[Mimedefang] OT but interesting hopefully - Spammers embrace email authentication
Jeff Rife
mimedefang at nabs.net
Tue Sep 7 19:56:05 EDT 2004
On 7 Sep 2004 at 15:06, Kelson wrote:
> > They aren't quick enough. "Throwaway domain" now means "lifetime of
> > several hours".
>
> My logs say otherwise: 88% of messages that SpamAssassin labeled this
> week have included SURBL hits.
>
> At least for websites, they seem to be fast enough.
Today they aren't *too* bad, but most of what you are seeing are *very*
"old" domains that just keep up the SPAM attack. In the future,
though, it'll get worse as more and more servers think a good SPF
record but no listing on a blacklist means "OK". As that happens,
expect even faster turnaround on domain names.
> Meanwhile, spammers have to buy multiple domain names every day. I
> wonder how much overhead that adds?
Less than $5 per domain, I suspect. That's easily paid for by just
*one* extra taker on the SPAM. And, if it's some sort of fraud
(Nigerian scams, etc.), then one extra taker is worth *hundreds* of
domains.
> > SpamAssassin has tests for bad Message-IDs, Message-IDs added by a
> > relay, "Received" headers that don't look kosher, MUA identifiers that
> > aren't right, etc.

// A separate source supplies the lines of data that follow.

Context (Hnames : forall s node, inplay s -> Nodes s = [node] -> EtcdTheorems.plain (Name s) /\ EtcdTheorems.plain (InstanceID node) /\ no_char slash_char (InstanceID node))
        (Hinst : forall s1 s2 n1 n2, inplay s1 -> inplay s2 -> Nodes s1 = [n1] -> Nodes s2 = [n2] -> InstanceID n1 = InstanceID n2 -> s1 = s2)
        (Hhash : forall s1 s2 h, inplay s1 -> inplay s2 -> hash s1 = Ok h -> hash s2 = Ok h -> s1 = s2).

Abbreviation ok := (fun e w => etcd_ok hash inplay (mkEtcdWorld e w)).

(** Another state of the client in which a key, and the leases, are as good. *)
Definition as_good (k : string) (w w' : W) : Prop :=
  leases_go_on w w' /\ et_kv w' !! k = et_kv w !! k /\ et_attached w' k = et_attached w k.

Lemma as_good_claim k lease w w' : as_good k w w' -> (forall i, lease = Some i -> et_granted w i) ->
  stored_or_over k lease w -> stored_or_over k lease w'.
Proof.
  intros (Hl & Hk & Ha) Hg [[Hs Hat]|(i & -> & Hd)].
  - left. by rewrite Hk, Ha.
  - right. exists i. split; [done|]. intros Hal. apply Hd. by apply (Hl i); [apply Hg|].
Qed.

Lemma as_good_ok e w w' : ok e w -> (forall k, as_good k w w') -> ok e w'.
Proof.
  intros [Hg Hc] Hgood. split; cbn in *.
  - intros name i Hi. destruct (Hgood "") as [Hl _]. by apply (Hl i), (Hg name).
  - intros s node h Hp Hn Hh Hr. eapply as_good_claim; [apply Hgood | by apply Hg | by eapply Hc].
Qed.

Lemma KeepAlive_good l w k : as_good k w (et_KeepAliveOnce l w).1.
Proof. split; [apply law_KeepAlive_leases|]. by rewrite law_KeepAlive, law_KeepAlive_attached. Qed.

Lemma Grant_good t w k : as_good k w (et_Grant t w).1.
Proof. split; [apply law_Grant_leases|]. by rewrite law_Grant, law_Grant_attached. Qed.

Lemma Put_good k' v l w k : k <> k' -> as_good k w (et_Put k' v l w).1.
Proof.
  intros Hk. split; [apply law_Put_leases|]. split; [|by apply law_Put_other].
  destruct (law_Put k' v l w) as [->|[_ ->]]; [by rewrite lookup_insert_ne | done].
Qed.

Lemma Delete_good k' w k : k <> k' -> as_good k w (et_Delete k' w).1.
Proof.
  intros Hk. split; [apply law_Delete_leases|]. split; [|by apply law_Delete_other].
  destruct (law_Delete k' w) as [->|[_ ->]]; [by rewrite lookup_delete_ne | done].
Qed.

Lemma key_ne s1 s2 n1 n2 : inplay s1 -> inplay s2 -> Nodes s1 = [n1] -> Nodes s2 = [n2] ->
  InstanceID n1 <> InstanceID n2 -> key_of s1 n1 <> key_of s2 n2.
Proof.
  intros Q1 Q2 Hn1 Hn2 Hne E. apply Hne. destruct (Hnames _ _ Q1 Hn1) as (?&?&?), (Hnames _ _ Q2 Hn2) as (?&?&?).
  by eapply nodePath_inj; [..|exact E].
Qed.

Lemma other_instance s1 s2 n1 n2 : inplay s1 -> inplay s2 -> Nodes s1 = [n1] -> Nodes s2 = [n2] ->
  s1 <> s2 -> key_of s1 n1 <> key_of s2 n2.
Proof. intros Q1 Q2 Hn1 Hn2 Hne. apply key_ne; try done. intros E. apply Hne. by eapply Hinst. Qed.

(** The state after the put of a service's node: its own claim is void or the lease it
    was under is over, or the put succeeded and is recorded. *)
Lemma put_failed s node h e v l w : inplay s -> Nodes s = [node] -> hash s = Ok h -> ok e w ->
  (e_register e !! Name s = Some h -> exists i, e_leases e !! Name s = Some i /\ ~ et_alive w i) ->
  ok e (et_Put (key_of s node) v l w).1.
Proof.
  intros Hp Hn Hh [Hg Hc] Hown. pose proof (law_Put_leases (key_of s node) v l w) as Hl. split; cbn in *.
  - intros name i Hi. by apply (Hl i), (Hg name).
  - intros s3 n3 h3 Hp3 Hn3 Hh3 Hr3. destruct (decide (InstanceID n3 = InstanceID node)) as [E|E].
    + assert (s3 = s) as -> by (by eapply Hinst). rewrite Hh in Hh3. injection Hh3 as <-.
      destruct (Hown Hr3) as (i & Hi & Hd). right. exists i. split; [done|]. intros Ha. apply Hd. by apply (Hl i); [eapply Hg|].
    + eapply as_good_claim; [apply Put_good; by apply key_ne | by apply Hg | by eapply Hc].
Qed.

They don't catch everything, but they often add
> > enough score to push things into the "just discard it" category.
>
> How does that help if the message-IDs, MUA IDs, etc. all look valid?
The point is that they *don't* because they *aren't*. You can do what
you want to fake "Received" headers, but my server knows who you really
are, and adds enough info to allow SpamAssassin to figure out that the
trail is fake. Same with Message-IDs when SA can figure out the MTAs
being used.
--
Jeff Rife | "Only one human captain has ever survived battle
SPAM bait: | with a Minbari fleet...he is behind me...you are
AskDOJ at usdoj.gov | in front of me. If you value your lives,
spam at ftc.gov | be somewhere else."